格言をよりどころにするのは危なっかしい。特に毎週アップデートされる競馬ではことさらだ。
今回疑うのは「同厩舎の2頭出しは人気薄を狙え」。人気馬はマークを受けやすく、そうじゃないほうが力を出し切れるという。配当の妙味はあるし、印象に残るレースも多いような気がする。
コロナ禍以前の2019年日本ダービー。【1】ロジャーバローズ(12番人気)の鮮やかな逃げ切り勝ちは記憶に新しい。この時の角居厩舎は【6】サートゥルナーリアとの2頭出し。その1番人気馬は4着に敗れている。師も「そっちか」と声をあげたくらいである。ただし格言に乗った方も多かったのかどうか、【1】の単勝は9310円だったものの複勝は930円。ワイドもそれほど付かなかった。
鞍上の緊張感にも影響がありそうだ。ロジャーバローズ騎乗の浜中も「人気を背負っていたら、思い切った早仕掛けをできたかどうかはわからない」と述懐している。
2頭出しは陣営の思惑を考える愉しみもある。先の例では、師は「GIは勝つために出馬する」と断言した。「とりあえず参戦」はない。出す以上は2頭でも3頭でも勝つ算段があるのだった。
2頭出しの首尾、実際はどんなものなのか。新しい情報がいい。去年から今年、ダービーからダービーまでの日程でオープン以上のレースでのデータを取ってみた(JRA-VAN TARGET使用)。

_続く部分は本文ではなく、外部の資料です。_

Lemma challenge_log_ok relayURL ops log active :
  active_open log active →
  (∀ before t e after, log = before ++ Passed t e :: after → authenticated relayURL before t e) →
  ∀ before t e after, log ++ challenge_log relayURL active ops = before ++ Passed t e :: after →
    authenticated relayURL before t e.
Proof.
  assert (∀ l x before t e after, l ++ [x] = before ++ Passed t e :: after →
    (∃ after', l = before ++ Passed t e :: after') ∨ l = before ∧ x = Passed t e) as Hsnoc.
  { intros l x before t e after E. destruct after as [|y after _] using rev_ind.
    - apply app_inj_tail in E as [-> ->]. by right.
    - left. exists after. rewrite app_comm_cons, app_assoc in E. by apply app_inj_tail in E as [-> _]. }
  revert log active. induction ops as [|[now c|now e0] ops IH]; intros log active Ha Hlog; cbn [challenge_log].
  - by rewrite app_nil_r.
  - replace (log ++ Issued now c :: _) with ((log ++ [Issued now c]) ++ challenge_log relayURL (Issue active now c) ops)
      by (by rewrite <-app_assoc).
    apply IH; [by apply active_open_issue|]. intros before t e after E.
    apply Hsnoc in E as [(after' & E)|[_ ?]]; [by apply (Hlog _ _ _ _ E)|done].
  - destruct (VerifyChallenge relayURL active now e0) as [active' [[]|m]] eqn:Ev.
    + destruct (VerifyChallenge_Ok _ _ _ _ _ _ Ha Ev) as [Hau Ha'].
      replace (log ++ Passed now e0 :: _) with ((log ++ [Passed now e0]) ++ challenge_log relayURL active' ops)
        by (by rewrite <-app_assoc).
      apply IH; [done|]. intros before t e after E.
      apply Hsnoc in E as [(after' & E)|[<- [= <- <-]]]; [by apply (Hlog _ _ _ _ E)|done].
    + apply IH; [by apply (VerifyChallenge_Err _ _ _ _ _ _ _ Ha Ev)|done].
Qed.

(** Whatever challenges are issued and whatever AUTH events arrive, an
    accepted AUTH event is valid, names this relay, and answers a challenge that
    was issued less than a minute before and that no accepted AUTH event has
    used since: a challenge authenticates at most once. *)
Theorem challenge_single_use relayURL ops before t e after :
  challenge_log relayURL ∅ ops = before ++ Passed t e :: after → authenticated relayURL before t e.
Proof.
  intros E. apply (challenge_log_ok relayURL ops [] ∅) with (after := after); [|by intros [] ????|done].
  intros c x Hc. by rewrite lookup_empty in Hc.
Qed.

(** ** Who asks *)

(** A proof of the right kind for the request, carried by the header. *)
Definition request_proof (now : Z) (header rawURL method body action blobHash : string) (e : Event) : Prop :=
  Validate e = Ok tt ∧
  (Kind e = 24242 ∧ action ≠ "" ∧ Tag e "t" = action ∧ unix_seconds now < Expiration e ∧
     CreatedAt e ≤ unix_seconds now ∧ (blobHash ≠ "" → names_blob e blobHash = true) ∨
   Kind e = 27235 ∧ outsideSkew now (CreatedAt e) = false ∧ ToUpper (Tag e "method") = ToUpper method ∧
     (∃ url, normalizedRequestURL rawURL = Some url ∧ normalizedRequestURL (Tag e "u") = Some url) ∧
     (body ≠ "" ∨ Tag e "payload" ≠ "" → Tag e "payload" = hashBytes (bytes_of body))).

Lemma nip98_checks_Ok now header rawURL method body e action blobHash :
  nip98_checks now header rawURL method body true = Ok e →
  request_proof now header rawURL method body action blobHash e.
Proof.
  unfold nip98_checks. intros Hc. apply result_bind_Ok in Hc as (e' & _ & Hc).
  apply result_bind_Ok in Hc as ([] & Hv & Hc). apply (proj1 (auth_wrap_Ok _ _)) in Hv.
  rewrite !auth_guard_bind in Hc. destruct Hc as (Hk & Hs & Hc). apply result_bind_Ok in Hc as ([] & Hu & Hc).
  rewrite !auth_guard_bind in Hc. destruct Hc as (Hm & Hp & Hc). apply (inj Ok) in Hc as ->. split; [done|right].
  split_and!; [by apply negb_false_iff, Z.eqb_eq in Hk|done|by apply negb_false_iff, String.eqb_eq in Hm| |].
  - unfold sameRequestURL in Hu. destruct (normalizedRequestURL rawURL) as [want|]; [|done].
    destruct (normalizedRequestURL (Tag e "u")) as [got|]; [|done]. apply auth_guard_tt, negb_false_iff, String.eqb_eq in Hu.
    exists want. by subst.
  - rewrite andb_true_l in Hp. intros Hne. apply andb_false_iff in Hp as [Hp|Hp].
    + apply orb_false_iff in Hp as [Hb Hpl]. apply negb_false_iff, String.eqb_eq in Hb, Hpl. by destruct Hne.
    + by apply negb_false_iff, String.eqb_eq in Hp.
Qed.

Lemma verifyBlossom_Ok now header action e rawURL method body blobHash :
  VerifyBlossom now header action = Ok e → action ≠ "" → (blobHash ≠ "" → names_blob e blobHash = true) →
  request_proof now header rawURL method body action blobHash e.
Proof.
  unfold VerifyBlossom, verifyBlossom. intros Hc Ha Hb. apply result_bind_Ok in Hc as (e' & _ & Hc).
  apply result_bind_Ok in Hc as ([] & Hv & Hc). apply (proj1 (auth_wrap_Ok _ _)) in Hv.
  rewrite !auth_guard_bind in Hc. destruct Hc as (Hk & Ht & _ & Hx & Hf & _ & _ & Hc). apply (inj Ok) in Hc as ->.
  split; [done|left]. apply orb_false_iff in Hx as [_ Hx]. apply Z.leb_gt in Hx. apply Z.ltb_ge in Hf.
  apply negb_false_iff, Z.eqb_eq in Hk. apply negb_false_iff, String.eqb_eq in Ht. by split_and!.
Qed.

(** The identity a request is attributed to is the signer of a valid
    event that was made for this request: a Blossom authorization for the
    action and the blob that has not expired, or a NIP-98 proof of the last
    minute for the same URL and method whose payload hash is that of the body.
    A request without an authorization header has no identity. *)
Theorem WhoAsks_sound seen now header rawURL method body action blobHash seen' keys :
  WhoAsks seen now header rawURL method body action blobHash = (seen', Ok keys) →
  TrimSpace header = "" ∧ keys = [] ∧ seen' = seen ∨
  ∃ e, keys = [PubKey e] ∧ request_proof now header rawURL method body action blobHash e ∧
    (Kind e = 27235 → seen' !! ID e = Some now).
Proof.
  unfold WhoAsks. destruct (String.eqb_spec (TrimSpace header) "") as [Hh|Hh]; [intros [= <- <-]; by left|].
  destruct (decodeToken header "authorization") as [e0|m]; [|done].
  destruct (Kind e0 =? 24242); intros Hw; right.
  - injection Hw as <- Hw. apply auth_guard_bind in Hw as [Ha Hw]. apply String.eqb_neq in Ha.
    apply result_bind_Ok in Hw as (e & Hv & Hw). apply auth_guard_bind in Hw as [Hb Hw]. apply (inj Ok) in Hw as <-.
    exists e. split; [done|].
    assert (request_proof now header rawURL method body action blobHash e) as Hp.
    { apply verifyBlossom_Ok; [done..|]. intros Hne. apply String.eqb_neq in Hne. rewrite Hne in Hb.
      by apply negb_false_iff in Hb. }
    split; [done|]. intros Hk. destruct Hp as [_ [(Hk' & _)|(_ & _)]]; [congruence|].
    exfalso. unfold VerifyBlossom, verifyBlossom in Hv. apply result_bind_Ok in Hv as (e' & _ & Hv).
    apply result_bind_Ok in Hv as ([] & _ & Hv). rewrite !auth_guard_bind in Hv.
    destruct Hv as (Hk' & _ & _ & _ & _ & _ & _ & Hv). apply (inj Ok) in Hv as ->. by rewrite Hk in Hk'.
  - unfold VerifyNIP98, verifyNIP98 in Hw.
    destruct (nip98_checks now header rawURL method body true) as [e|m] eqn:Ec; [|done].
    destruct (mark seen (ID e) now) as [seen1 [[]|m]] eqn:Em; cbn in Hw; [|by injection Hw].
    injection Hw as <- <-. exists e. split; [done|]. split; [by apply nip98_checks_Ok|]. intros _. by eapply mark_Ok_seen.
Qed.
End AuthProofs.

(** ** Witnesses *)

#[local] Instance auth_crypto : NostrCrypto := toy_crypto.
#[local] Instance auth_unicode : GoUnicode := ascii_unicode.

Definition signed (kind created : Z) (tags : list (list string)) : Event :=
  match Sign (mkEvent "" "" created kind (Some tags) "" "") sample_secret with Ok e => e | Err _ => nil_event end.

Definition api_proof : Event := Eval vm_compute in
  signed 27235 1060 [["u"; "https://relay.example/api"]; ["method"; "GET"]].
Definition api_answer : Event := Eval vm_compute in
  signed 22242 1000 [["relay"; "wss://relay.example"]; ["challenge"; "c1"]].

(** A decoder that knows one text, and URLs that are their own host. *)
#[local] Instance toy_json : GoJson :=
  {| json_parse raw := if String.eqb raw "tok" then Some (JObj (event_members api_proof)) else None |}.
#[local] Instance toy_urls : GoURLs :=
  {| parse_url s := Some (mkURLParts "https" s s "" false "" "" "" ""); path_unescape := Some; url_at_path u _ p := p |}.

(** "tok" in base64 *)
Definition api_header : string := "Nostr dG9r".
Definition at_second (s : Z) : Z := s * 1000000000.
Definition api_request (s : Z) : Request :=
  mkRequest (at_second s) api_header "https://relay.example/api" "GET" "" true.

(** A proof dated a minute ahead is used, refused, and usable again after the
    replay window. *)
Example replay_window :
  (λ a, a.1) <$> accepted ∅ (api_request <$> [1000; 1060; 1061]) = [at_second 1000; at_second 1061].
Proof. vm_compute. reflexivity. Qed.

同厩舎複数出しは218件。うち3頭出しは14。3頭だとややこしいので2頭出しの204件に絞った。人気下位の馬の逆転は75件。その率.368と悪くない。しかしその馬が3着以内に入ったのは23件。52件は逆転ではあるが共に着外だった。馬券に絡む逆転率は.113である。
似たような格言に「平場の2頭出しは双方消し」というのもある。204回のうちどちらも馬券に絡まなかったのは112回。スカ率5割5分。
もう少し粘ってみよう。「人気している馬」を厩友(?)がひっくり返すから印象に残る。